Understanding custom and practice is the first step towards recognising how unwritten workplace rules can become part of a contract. But when can such practices be considered part of a legally binding contract?

in fact, there’s no defined timeframe in UK law to help define when custom and practice transitions into a contractual obligation. Implied terms rely heavily on mutual trust between the employer and the employees. Often, this arrangement operates smoothly without any conflicts.

However, there can be instances of confusion or misunderstanding. Custom and practice typically become part of the contract once the specific behaviour is repeated consistently over a period of time without interruption.

But, whether a practice has indeed become a contractual term is often a complex matter. Determination usually requires an employment tribunal’s judgment, which reviews the specific facts and circumstances of the case.


Resolving Disputes

Employers should aim to establish explicit and unambiguous contract terms, leaving no room for misunderstandings.

However, it’s not uncommon for unwritten rules, stemming from custom and practice, to emerge and persist over years without any formal documentation. Such scenarios can lead to disputes, complicating the workplace environment. Fortunately, there are practical ways to manage and prevent potential conflicts before they escalate.

The absence of written agreement makes a rule vulnerable to dispute, highlighting the importance of express contract terms. Such terms clearly define the expectations and responsibilities for all parties involved, reducing ambiguity and the potential for conflict.

Should an employee raise a grievance regarding an implied term, the employer should adhere to their standard grievance procedure. The complaint should be documented, and a meeting held between relevant parties to seek an informal resolution.

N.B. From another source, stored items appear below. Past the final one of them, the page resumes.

(** * News-Sentiment-Analyzer: a shallow embedding of the fetch / score /
      aggregate pipeline and the properties its specification states.

    The Python sources embedded here are
      - [backend/models/article.py]          (modules [Article], [HeadlineSentiment],
                                              [ContentSentiment], [AnalyzedArticle])
      - [backend/models/analysis_report.py]  (module [AnalysisReport])
      - [backend/services/sentiment_engine.py]  (module [SentimentEngine])
      - [backend/services/news_aggregator.py]   (module [NewsAggregator])
      - [backend/services/financial_data_service.py] (module [FinancialDataService])
      - [backend/app.py]                     (module [App])
      - [gold.py], the first script          (module [Gold])

    Conventions.
      - A Python [float] is a type [R] with the operations of the class
        [PyFloat].  Two instances are given: the rationals [Q] (exact
        arithmetic, used for the general theorems) and IEEE binary64
        ([PrimFloat.float], used to evaluate the concrete scenarios the way
        CPython does).
      - A Python [str] is a [string]; its characters are read as the code
        points 0..255.
      - A [dict] is an association list in insertion order, a [set] of
        strings is a [gset string].
      - A call that may raise returns an [option] ([None] = the exception);
        the [try/except] blocks of the source are written out as matches. *)

From Stdlib Require Import QArith Qabs Qminmax Qround Lqa PrimFloat Ascii.
From stdpp Require Import gmap strings list.
Definition spec_weighted_sum (cs : list (Q * Q)) : Q :=
  foldr (λ c acc, (c.1 * c.2 + acc)%Q) 0%Q cs.
Definition spec_weight_total (cs : list (Q * Q)) : Q :=
  foldr (λ c acc, (c.1 + acc)%Q) 0%Q cs.

Definition spec_average (lost found : Item.t) : Q :=
  let cs := spec_comparisons lost found in
  (spec_weighted_sum cs / spec_weight_total cs)%Q.

End MatchScore.

(** ** models.py: the remaining rows *)

(** One entry of [NegotiationSession.chat_log]: a dict read with [.get]. *)
Module Message.
Record t := mk {
  sender : string;
  content : option string;
  action_type : option string
}.
End Message.

Module NegotiationSession.
Record t := mk {
  lost_item_id : option Z;
  found_item_id : option Z;
  status : NegotiationStatus.t;
  match_score : Q;
  chat_log : list Message.t;
  completed_at : bool;
  seeker_confirmed : option bool;
  finder_confirmed : option bool
}.
Definition set_status (x : NegotiationStatus.t) (s : t) : t :=
  mk (lost_item_id s) (found_item_id s) x (match_score s) (chat_log s)
     (completed_at s) (seeker_confirmed s) (finder_confirmed s).
Definition set_chat_log (x : list Message.t) (s : t) : t :=
  mk (lost_item_id s) (found_item_id s) (status s) (match_score s) x
     (completed_at s) (seeker_confirmed s) (finder_confirmed s).
Definition set_completed_at (s : t) : t :=
  mk (lost_item_id s) (found_item_id s) (status s) (match_score s) (chat_log s)
     true (seeker_confirmed s) (finder_confirmed s).
Definition set_seeker_confirmed (x : option bool) (s : t) : t :=
  mk (lost_item_id s) (found_item_id s) (status s) (match_score s) (chat_log s)
     (completed_at s) x (finder_confirmed s).
Definition set_finder_confirmed (x : option bool) (s : t) : t :=
  mk (lost_item_id s) (found_item_id s) (status s) (match_score s) (chat_log s)
     (completed_at s) (seeker_confirmed s) x.
Definition clear_item_ids (s : t) : t :=
  mk None None (status s) (match_score s) (chat_log s)
     (completed_at s) (seeker_confirmed s) (finder_confirmed s).
End NegotiationSession.

Module FailedMatch.
Record t := mk {
  lost_item_id : option Z;
  found_item_id : option Z;
  session_id : option Z;
  reason : option string
}.
End FailedMatch.

Module ItemImage.
Record t := mk { item_id : Z; image_path : string }.
End ItemImage.

Module Notification.
Record t := mk {
  user_id : option Z;
  type : NotificationType;
  related_session_id : option Z
}.
End Notification.

Module ReturnSchedule.
Record t := mk {
  session_id : Z;
  proposed_time : option Z;
  proposed_location : option string;
  notes : option string;
  status : string;
  reject_reason : option string;
  seeker_confirmed : bool;
  finder_confirmed : bool
}.
Definition set_seeker_confirmed (x : bool) (r : t) : t :=
  mk (session_id r) (proposed_time r) (proposed_location r) (notes r) (status r)
     (reject_reason r) x (finder_confirmed r).
Definition set_finder_confirmed (x : bool) (r : t) : t :=
  mk (session_id r) (proposed_time r) (proposed_location r) (notes r) (status r)
     (reject_reason r) (seeker_confirmed r) x.
End ReturnSchedule.

(** ** The database *)

(** The rows of a table with an integer primary key, as a query without
    ORDER BY returns them: by ascending key. *)
Definition by_key {A} (a b : Z * A) : Prop := a.1 ≤ b.1.
#[global] Instance by_key_dec {A} : RelDecision (@by_key A) :=
  λ a b, decide (a.1 ≤ b.1).
Definition rows {A} (m : gmap Z A) : list (Z * A) :=
  merge_sort by_key (map_to_list m).

Record DB := mkDB {
  items : gmap Z Item.t;
  item_images : list ItemImage.t;
  negotiation_sessions : gmap Z NegotiationSession.t;
  failed_matches : list FailedMatch.t;
  notifications : list Notification.t;
  return_schedules : list ReturnSchedule.t
}.

Definition set_items (x : gmap Z Item.t) (db : DB) : DB :=
  mkDB x (item_images db) (negotiation_sessions db) (failed_matches db)
       (notifications db) (return_schedules db).
Definition set_item_images (x : list ItemImage.t) (db : DB) : DB :=
  mkDB (items db) x (negotiation_sessions db) (failed_matches db)
       (notifications db) (return_schedules db).
Definition set_negotiation_sessions (x : gmap Z NegotiationSession.t) (db : DB) : DB :=
  mkDB (items db) (item_images db) x (failed_matches db)
       (notifications db) (return_schedules db).
Definition set_failed_matches (x : list FailedMatch.t) (db : DB) : DB :=
  mkDB (items db) (item_images db) (negotiation_sessions db) x
       (notifications db) (return_schedules db).
Definition set_notifications (x : list Notification.t) (db : DB) : DB :=
  mkDB (items db) (item_images db) (negotiation_sessions db) (failed_matches db)
       x (return_schedules db).
Definition set_return_schedules (x : list ReturnSchedule.t) (db : DB) : DB :=
  mkDB (items db) (item_images db) (negotiation_sessions db) (failed_matches db)
       (notifications db) x.

(** [item.status = s] on the row with primary key [id]. *)
Definition set_item_status (id : Z) (s : ItemStatus) (db : DB) : DB :=
  set_items (alter (Item.set_status s) id (items db)) db.

(** Writing back the session row [session] with primary key [id]. *)
Definition put_session (id : Z) (session : NegotiationSession.t) (db : DB) : DB :=
  set_negotiation_sessions (<[id := session]> (negotiation_sessions db)) db.

(** [db.add(row)] on a list table. *)
Definition add_failed_match (f : FailedMatch.t) (db : DB) : DB :=
  set_failed_matches (failed_matches db ++ [f]) db.

(** The relationships [session.lost_item] and [session.found_item]: the key and
    the row, [None] when the reference is NULL or the row is gone. *)
Definition item_at (db : DB) (ref : option Z) : option (Z * Item.t) :=
  id ← ref; it ← items db !! id; Some (id, it).
Definition lost_item (db : DB) (s : NegotiationSession.t) : option (Z * Item.t) :=
  item_at db (NegotiationSession.lost_item_id s).
Definition found_item (db : DB) (s : NegotiationSession.t) : option (Z * Item.t) :=
  item_at db (NegotiationSession.found_item_id s).

(** The next value of an autoincrement primary key. *)
Definition next_id {A} (m : gmap Z A) : Z :=
  1 + map_fold (λ k _ acc, Z.max k acc) 0 m.

(** ** config.py *)

Definition MAX_NEGOTIATION_ROUNDS : nat := 20.
Definition MIN_MATCH_SCORE : Q := (3 # 10)%Q.

(** ** services.py: MatchService.find_matches *)

(** SQL [x NOT IN (l)] as a filter: only a true predicate keeps the row, and a
    NULL in [l] makes the predicate unknown for every [x] outside [l]. *)
Definition sql_notin (x : Z) (l : list (option Z)) : bool :=
  forallb (λ y, match y with Some y => negb (x =? y) | None => false end) l.

(** [column != value] as a filter, where SQLAlchemy renders the comparison
    with the value [None] as [column IS NOT NULL]. *)
Definition sql_ne (a b : option Z) : bool :=
  match a, b with
  | Some a, Some b => negb (a =? b)
  | Some _, None => true
  | None, _ => false
  end.

(** SQL [a == b] on nullable integers as a filter. *)
Definition sql_eq (a b : option Z) : bool :=
  match a, b with
  | Some a, Some b => a =? b
  | _, _ => false
  end.

(** An entry of the list [find_matches] returns: [{"item": ..., "score": ...}]. *)
Module Match.
Record t := mk { item_id : Z; item : Item.t; score : Q }.
End Match.

(** [matches.sort(key=lambda x: x["score"], reverse=True)]: stable. *)
Fixpoint insert_desc (x : Match.t) (l : list Match.t) : list Match.t :=
  match l with
  | [] => [x]
  | y :: l' =>
      if Qle_bool (Match.score y) (Match.score x)
      then x :: y :: l'
      else y :: insert_desc x l'
  end.
Definition sort_desc (l : list Match.t) : list Match.t :=
  foldr insert_desc [] l.

(** [l[:limit]], also for a negative limit. *)
Definition slice_to {A} (l : list A) (limit : Z) : list A :=
  if 0 <=? limit then take (Z.to_nat limit) l
  else take (length l - Z.to_nat (- limit)) l.

Section FindMatches.

Variable _calculate_similarity : string → string → Q.

Definition failed_ids (db : DB) (lost_id : Z) : list (option Z) :=
  map FailedMatch.found_item_id
    (filter (λ f, sql_eq (FailedMatch.lost_item_id f) (Some lost_id) = true)
            (failed_matches db)).

Definition found_items (db : DB) (lost_id : Z) (lost_item : Item.t) : list (Z * Item.t) :=
  let failed_ids := failed_ids db lost_id in
  filter (λ r,
      bool_decide (Item.type r.2 = FOUND)
      && (bool_decide (Item.status r.2 = OPEN) || bool_decide (Item.status r.2 = MATCHING))
      && sql_ne (Item.owner_id r.2) (Item.owner_id lost_item)
      && match failed_ids with [] => true | _ => sql_notin r.1 failed_ids end = true)
    (rows (items db)).

Definition find_matches (db : DB) (lost_id : Z) (lost_item : Item.t) (limit : Z)
  : list Match.t :=
  let matches :=
    omap (λ r,
        let score := calculate_match_score _calculate_similarity lost_item r.2 in
        if Qle_bool MIN_MATCH_SCORE score then Some (Match.mk r.1 r.2 score) else None)
      (found_items db lost_id lost_item) in
  slice_to (sort_desc matches) limit.

End FindMatches.

(** ** agents.py *)

(** What [LLMInterface.generate_response] returns: a dict read with [.get]. *)
Module Decision.
Record t := mk { action : option string; content : option string }.
End Decision.

(** What [build_seeker_system_prompt] and [build_finder_system_prompt]
    interpolate into the prompt text: which of the two texts it is, and the
    title, description and location of the agent's item. *)
Module SystemPrompt.
Record t := mk {
  role : string;
  title : string;
  description : string;
  location : option string
}.
End SystemPrompt.

Module Agent.
Record t := mk {
  name : string;
  role : string;
  item_knowledge : option Item.t;
  memory : list Message.t
}.
Definition set_memory (x : list Message.t) (a : t) : t :=
  mk (name a) (role a) (item_knowledge a) x.
End Agent.
(** INDEX: the previous pixel becomes the selected cache slot. *)
Lemma opcode_index (st : State) (px : list Z) (b : byte) :
  wf st -> pixelOffset st + 4 <= TA.length px ->
  op st = OP_NONE_ID -> u8 b < 64 ->
  opcode_byte st px (u8 b) =
    Ok (emitted st px 1 (slot (indexValues st) (u8 b))).
Proof.
  intros W F O R. unfold opcode_byte.
  pose proof (u8_range b) as Rb.
  rewrite (current_op st b OP_INDEX_ID)
    by (left; split; [exact O|rewrite identify_spec; by_range; reflexivity]).
  rewrite index_shl, (Z.mod_small (u8 b) 64) by lia.
  fold (slot (indexValues st) (u8 b)).
  assert (Ls : List.length (slot (indexValues st) (u8 b)) = 4%nat).
  { rewrite slot_eq, length_firstn, length_skipn, (wf_index_len st W). lia. }
  rewrite set_whole by (rewrite (wf_last_len st W); exact Ls). cbn [bind].
  apply emit_ok; try assumption.
  - rewrite slot_eq. apply Forall_firstn, Forall_skipn, W.
  - apply W.
Qed.

(** RUN: the copies are written when they fit; otherwise the write past
    the end of [pixels] throws. *)
Lemma opcode_run (st : State) (px : list Z) (b : byte) :
  wf st -> op st = OP_NONE_ID -> 192 <= u8 b <= 253 ->
  pixelOffset st <= TA.length px ->
  opcode_byte st px (u8 b) =
    if pixelOffset st + 4 * (u8 b - 191) <=? TA.length px
    then Ok (emitted st px (Z.to_nat (u8 b - 191)) (lastPixel st))
    else Err RangeError.
Proof.
  intros W O R F. unfold opcode_byte.
  rewrite (current_op st b OP_RUN_ID)
    by (left; split; [exact O|rewrite identify_spec; by_range; reflexivity]).
  rewrite and_63.
  replace (u8 b mod 64 + 1) with (u8 b - 191)
    by (rewrite <- (Z.mod_add _ (-3) 64), (Z.mod_small (u8 b + -3 * 64) 64);
        lia).
  pose proof (wf_offset st W) as H0.
  destruct (Z.leb_spec (pixelOffset st + 4 * (u8 b - 191)) (TA.length px)).
  - rewrite run_loop_ok by (try apply W; lia). cbn [bind fst snd].
    rewrite finish_ok by apply W.
    unfold emitted. rewrite fill_zero, (wf_buf_len st W), Z2Nat.id by lia.
    reflexivity.
  - rewrite run_loop_err by (try apply W; lia). reflexivity.
Qed.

Employer Tips For Avoiding Custom and Practice Confusion

Custom and practice in the workplace aren’t necessarily negative. Often, such traditions can unify a team. This is especially so when they are beneficial such as half-day Fridays, which can enhance staff morale. However, it’s crucial to manage these practices effectively to avoid misunderstandings and disputes.

Here are some proactive strategies for employers:

  • Conduct Regular Contract Reviews: Ensure employment contracts are reviewed regularly to keep up with any changes in practice or expectations.
  • Establish Clear Express Terms from the Start: Having detailed and unambiguous terms in the contract from the outset can help avoid confusion later.
  • Formalise New Routines: If a new practice is universally accepted and consistently followed, consider adding it to the contract.
  • Include a Flexibility Clause: Incorporating a clause in the contract that allows the employer to make necessary changes can provide some flexibility and control.
  • Communicate About Custom and Practice: Ensure information about existing customs and practices is readily available to all employees.
  • Maintain Transparency: Be open and honest about the implications of custom and practice, and how it impacts both the employer and employees.
  • Onboard New Employees Effectively: When a new employee joins the team, ensure they understand the written and implied terms of their employment contract.

Implementing these strategies can help maintain a harmonious workplace environment and minimise potential disputes.